Pluvial Lake Manix, Mojave Desert, USA: Effects of Subbasin Integration on Sedimentary Record
Pluvial Lake Manix, in the Mojave Desert of south-central California, was the terminal basin of the Mojave River until the late Pleistocene when it drained east to form Lake Mojave. Previous studies that focused on outcrops in the central Manix subbasin interpreted multiple glacial-pluvial lacustrine episodes, of which all but the last two (OIS 2 and 4) were represented by deep-lake sediments. Based on sedimentary analysis of a 45-m core from the Manix subbasin and outcrops in the Afton area to the east, we interpret a major subbasin-integration event that incorporated a previously separate valley and significantly impacted sedimentation patterns throughout the greater Manix basin.

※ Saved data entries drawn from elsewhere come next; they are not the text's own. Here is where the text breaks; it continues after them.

Lemma valid_source_attaches_one_svg_witness :
  mermaidInitialized Demo.ready = true
  /\ truthy (trim Demo.good_source) = true
  /\ single_svg MainTs Demo.env_ok Demo.markup = true
  /\ exists c w',
       renderMermaid_of MainTs Demo.env_ok Demo.good_source el Demo.note_ctx
         Demo.ready = (inr tt, w')
       /\ children (doc w') = children (doc Demo.ready) ++ [c]
       /\ has_class (lit "mermaid-container") (props c) = true
       /\ is_error_block c = false
       /\ svg_roots c = 1%nat
       /\ one_visual_no_error (doc Demo.ready) (doc w').
Proof.
  split; [reflexivity|]. split; [vm_compute; reflexivity|].
  split; [vm_compute; reflexivity|].
  apply (valid_source_attaches_one_svg MainTs Demo.env_ok Demo.good_source
           Demo.note_ctx Demo.ready Demo.markup);
    vm_compute; reflexivity.
Defined.

(** C9 as stated fails: the library is initialized, the text is valid and
    [mermaid.render] returns, but its markup has no [svg] root.  In
    [part_000] the handler then shows an error block and no visual; in
    [main.ts] it shows neither. *)
Lemma render_of_markup_without_svg :
  mermaidInitialized Demo.ready = true
  /\ truthy (trim Demo.good_source) = true
  /\ parse_outcome Demo.env_bad_markup (trace Demo.ready) (trim Demo.good_source)
     = inr true
  /\ render_outcome Demo.env_bad_markup
       (trace Demo.ready ++ [mermaid_parse (trim Demo.good_source)])
       (fresh_id Demo.env_bad_markup (trace Demo.ready)) (trim Demo.good_source)
     = inr (lit "<p>")
  /\ ~ one_visual_no_error (doc Demo.ready)
        (doc (snd (renderMermaid_of Part000 Demo.env_bad_markup
                     Demo.good_source el Demo.note_ctx Demo.ready)))
  /\ ~ one_visual_no_error (doc Demo.ready)
        (doc (snd (renderMermaid_of MainTs Demo.env_bad_markup
                     Demo.good_source el Demo.note_ctx Demo.ready)))
  /\ error_blocks
       (doc (snd (renderMermaid_of Part000 Demo.env_bad_markup
                    Demo.good_source el Demo.note_ctx Demo.ready))) = 1%nat.
Proof.
  split; [reflexivity|]. split; [vm_compute; reflexivity|].
  split; [vm_compute; reflexivity|]. split; [vm_compute; reflexivity|].
  split; [|split].
  - intros [H _]. vm_compute in H. discriminate.
  - intros [H _]. vm_compute in H. discriminate.
  - vm_compute. reflexivity.
Qed.

(** ** Export as SVG *)

Lemma exportAsSVG_without_svg (env : Env) (container : Tree) (id : jsstring)
  (ctx : Context) (w : World) :
  querySelector (has_tag (lit "svg")) container = None ->
  Exporter.exportAsSVG env container id ctx w
  = (inr tt,
     log (Notice (lit "Failed to export SVG: " ++ lit "No SVG element found")) w).
Proof.
  intros H. unfold Exporter.exportAsSVG, Exporter.find_svg, try_catch, bind.
  rewrite H. reflexivity.
Qed.

Lemma exportAsSVG_with_svg (env : Env) (container : Tree) (id : jsstring)
  (ctx : Context) (w : World) (svg : Tree) :
  querySelector (has_tag (lit "svg")) container = Some svg ->
  let path := Exporter.filePath (Exporter.currentDir (sourcePath ctx))
                (svg_file_name env w) in
  let data := svg_document env svg in
  Exporter.exportAsSVG env container id ctx w
  = (inr tt,
     log (Notice
            match vault_create_outcome env (trace w) path data with
            | None => lit "SVG exported as " ++ svg_file_name env w
            | Some error => lit "Failed to export SVG: " ++ message_concat error
            end)
         (log (vault_create path data) w)).
Proof.
  intros H path data.
  unfold Exporter.exportAsSVG, Exporter.find_svg, try_catch, bind, get_trace,
    call_out, ret.
  rewrite H, or_str_empty. fold (svg_file_name env w). fold (svg_document env svg).
  fold path. fold data.
  destruct (vault_create_outcome env (trace w) path data); reflexivity.
Qed.
(** * Benchmark harness of the entity standardizer (run_tests.py)

    A shallow embedding of [aca_entity_standardizer/run_tests.py]: the phrase
    combinator, the autocomplete and entity-linking strategies, the top-k
    scorer and the two runners, followed by the properties the specification
    states about them.

    Python values are modelled as follows.
    - [int] is [Z]; [len] and [enumerate] indices are non-negative.
    - [str] is [string]; [list] is [list].
    - [dict] is an association list in insertion order with pairwise distinct
      keys; assigning to a key that is present replaces the value in place.
    - The remote services, the log file and standard output are a state
      threaded through the program; an uncaught exception ends the run. *)

From Stdlib Require Import List String Ascii ZArith Lia Bool Sorted Permutation.
From Stdlib Require Import DecimalString.
From Stdlib Require DecimalZ FinFun.
Import ListNotations.

Local Open Scope string_scope.
Local Open Scope Z_scope.
Local Open Scope list_scope.

(** ** Python primitives *)

Module Py.

Definition len {A : Type} (l : list A) : Z := Z.of_nat (List.length l).

(** [range(start, stop, 1)] *)
Definition range (start stop : Z) : list Z :=
  map (fun k => start + Z.of_nat k) (seq 0 (Z.to_nat (stop - start))).

(** Normalisation of a slice bound: a negative bound counts from the end,
    and the result is clamped to [0 .. len l]. *)
Definition bound {A : Type} (l : list A) (i : Z) : nat :=
  Z.to_nat (Z.min (len l) (if i <? 0 then Z.max 0 (len l + i) else i)).

(** [l[:stop]] *)
Definition slice_to {A : Type} (l : list A) (stop : Z) : list A :=
  firstn (bound l stop) l.

(** [l[start:]] *)
Definition slice_from {A : Type} (l : list A) (start : Z) : list A :=
  skipn (bound l start) l.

In addition, at least one of the deep-lake intervals is now thought to represent fluctuating shallow lakes and mudflats.
In the Afton subbasin, playa and distal-fan deposits of a closed basin are locally overlain by dramatically deformed lacustrine muds that represent large, reworked but semi-intact blocks of Lake Manix sediment derived from the central Manix subbasin upstream. These muds are overlain by fluvial gravel and sand that represents the initial establishment of stream drainage from the central subbasin, followed by a rapidly upward-fining sequence of sand, silt, and mud that mark the flooding of the newly incorporated subbasin with Lake Manix (Mojave River) water. Stratigraphic correlations suggest that this subbasin-integration event occurred just before or shortly after deposition of a distinctive tephra layer within the Manix subbasin; the tephra has not yet been found in the Afton subbasin. The ~7 m of sediment above the tephra had been interpreted as perennial-lake deposits, but new mapping and core analysis suggest that these sediments were deposited in a fluctuating environment of shallow lakes and mudflats. Deposits in the Afton subbasin interpreted as correlative with the 7-m interval consist of perennial-lake muds intercalated with sands that thicken and coarsen shoreward. These relations indicate that lake depth and distance from fluvial inputs were greater in the newly incorporated Afton subbasin than in the correlative Manix subbasin. By this time the Manix area, having been the depocenter of Lake Manix for possibly hundreds of thousands of years, had lost much of its sediment storage capacity; thus, relatively small changes in runoff and lake level could easily cover or expose previously deposited sediment. Sediment patterns in the core suggest that millennial- to centennial-scale cycles of wet and dry periods may be recorded by alternating soils and fluvial, shallow-lake, and mudflat beds.